I stand outside Jaylen’s apartment door for five minutes before I build up the courage to knock. Jaylen comes to the door wearing a wife-beater and gym shorts. He holds the smile on his light-chocolate face until he glances down and sees my duffle bag. I smile quickly.
“We just got in an argument, that’s all.”
Jaylen presses his lips together, shakes his head, and leads me inside. His apartment makes me feel comfortable. He has a long sofa, TV, and a few weights lying in the living room. The kitchen holds a round table and two small chairs. He also has two bedrooms and, luckily for me, the guest room is furnished. I love his apartment because it reminds me of home. I turn to face Jaylen as he closes the door behind me. “Can I stay here awhile, please?”
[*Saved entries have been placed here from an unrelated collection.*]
(** X16. The expiry handlers compose: for a typed text with at least three
    digits, [parseExpiry] gives back the first two digits as the month and
    the next one or two as the year; with one or two digits the month is
    those digits and the year is empty; a text without any digit is left
    in the input as it was typed. *)
Theorem expiry_round_trip (typed : string) :
  let ds := Utils.normalizeDigits typed in
  (3 <= String.length ds ->
   SdkForm.parseExpiry (SdkInputs.formatExpiry typed)
   = (substring 0 2 ds, substring 2 2 ds))
  /\ (1 <= String.length ds <= 2 ->
      SdkForm.parseExpiry (SdkInputs.formatExpiry typed) = (ds, ""))
  /\ (String.length ds = 0 -> SdkInputs.formatExpiry typed = typed)
  /\ (1 <= String.length ds -> String.length (SdkInputs.formatExpiry typed) <= 7).
Proof.
  intros ds. pose proof (normalizeDigits_all_digits typed) as Hd.
  fold ds in Hd. unfold SdkInputs.formatExpiry. fold ds. cbv zeta.
  destruct ds as [|a [|b [|c rest]]]; cbn [Dom.all_in] in Hd;
    repeat match goal with
           | H : _ && _ = true |- _ => apply andb_true_iff in H as [? H]
           end;
    repeat match goal with
           | H : Js.isDigit ?x = true |- _ =>
               pose proof (digit_not_space x H);
               pose proof (digit_not_slash x H);
               clear H
           end.
  - repeat split; cbn; intros; try lia; reflexivity.
  - repeat split; try (cbn; intros; lia).
    intros _. cbn [String.length Nat.ltb Nat.leb].
    unfold SdkForm.parseExpiry. cbn [SdkForm.split_slash].
    repeat match goal with
           | H : Ascii.eqb _ "/" = false |- _ => rewrite H
           end.
    cbn [SdkForm.split_slash map nth]. rewrite trim_one by assumption.
    reflexivity.
  - repeat split; try (cbn; intros; lia).
    intros _. cbn [String.length Nat.ltb Nat.leb].
    unfold SdkForm.parseExpiry. cbn [SdkForm.split_slash].
    repeat match goal with
           | H : Ascii.eqb _ "/" = false |- _ => rewrite H
           end.
    cbn [SdkForm.split_slash map nth].
    rewrite (proj1 (trim_two a b ltac:(assumption) ltac:(assumption))). reflexivity.
  - repeat split; try (cbn; intros; lia).
    + intros _. cbn [String.length Nat.ltb Nat.leb substring append].
      unfold SdkForm.parseExpiry.
      destruct rest as [|e rest].
      * cbn [substring SdkForm.split_slash].
        repeat match goal with
               | H : Ascii.eqb _ "/" = false |- _ => rewrite H
               end.
        cbn [SdkForm.split_slash Ascii.eqb Bool.eqb map nth].
        rewrite (proj1 (proj2 (trim_two a b ltac:(assumption) ltac:(assumption)))).
        unfold SdkForm.trim.
        assert (Hsp : Js.isSpace " " = true) by reflexivity.
        repeat (cbn [append Js.skipSpace SdkForm.reverse];
                rewrite ?Hsp;
                repeat match goal with
                       | H : Js.isSpace _ = false |- _ => rewrite H
                       end).
        reflexivity.
      * cbn [Dom.all_in] in Hd. apply andb_true_iff in Hd as [He _].
        pose proof (digit_not_space e He). pose proof (digit_not_slash e He).
        cbn [substring].
        replace (substring 0 0 rest) with "" by (destruct rest; reflexivity).
        cbn [SdkForm.split_slash].
        repeat match goal with
               | H : Ascii.eqb _ "/" = false |- _ => rewrite H
               end.
        cbn [SdkForm.split_slash Ascii.eqb Bool.eqb map nth].
        rewrite (proj1 (proj2 (trim_two a b ltac:(assumption) ltac:(assumption)))).
        rewrite (proj2 (proj2 (trim_two c e ltac:(assumption) ltac:(assumption)))). reflexivity.
    + intros _. cbn [String.length Nat.ltb Nat.leb substring append].
      destruct rest as [|e rest]; cbn [substring];
        [|replace (substring 0 0 rest) with "" by (destruct rest; reflexivity)];
        cbn; lia.
Qed.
“I kind of figured that by your bag,” he says. “What happened?”
I take a deep breath. “I think Chris is cheating on me. I saw him kissing this random girl last night. She dropped him off, and I saw them kiss from the window. I don’t know what’s going on because he denied that the kiss even happened.”
Jaylen collapses on the couch, looks at me for a second, then looks at the TV screen. He shakes his head and says, “It’s not that hard to figure out. I think you’re right about him cheating.” There is a pause before he asks, “How many times has he cheated on you?”
The question stings hard, and I wish I didn’t care about someone who clearly doesn’t care about me. Why do I cling to the very person pushing me away like I’m unwanted? Am I even wanted? I look around Jaylen’s apartment and feel out of place, and I’ve been here a thousand times. I’ve slept over here, I’ve eaten here, I’ve watched TV, I’ve curled up on that very couch and dozed off to the sound of the Bull’s games, but I still feel out of place.
My thoughts turn to my grandmother, and I hear her voice saying that no matter where I go, no matter how far, if there are people there who love me, then I’m home. I start to feel a little better, but then I realize that the person I love and who is supposed to love me probably hasn’t been faithful to our relationship since it started. What kind of love is that?
“Once. Maybe twice now,” I answer.
Jaylen nods. I know he remembers exactly how many times because he was here giving me a shoulder to cry on. “Why did you forgive him?” he asks.
“I guess I wanted it so bad. To be in a relationship. A real one with someone I loved and who loved me. Like you and Angela. The way Chris talked to me seemed like we could have it all. Be perfect together, and all that I needed to do was forgive him.”
He hesitates before he answers. “You can’t compare your relationship to mine, though.”
I nod, then shrug. “I guess I don’t know how to explain it.” I look around the living room and stare into the kitchen and try to focus on the reason I’m here. “Can I stay here for a while?”
I hear him take a deep breath. “What am I suppose to say to Angela when she sees you staying here?”
I look at Jaylen’s hands as they carelessly hang above the sofa’s headrest. I know those hands would kill for me. “I don’t know,” I answer.
I’m about to suggest staying in a hotel, when Jaylen stands up and places a hand on my shoulder. I bite my lower lip and look up at him and see him smiling. “I guess I better not tell her then,” he says, then picks up my suitcase and takes it to the guest room.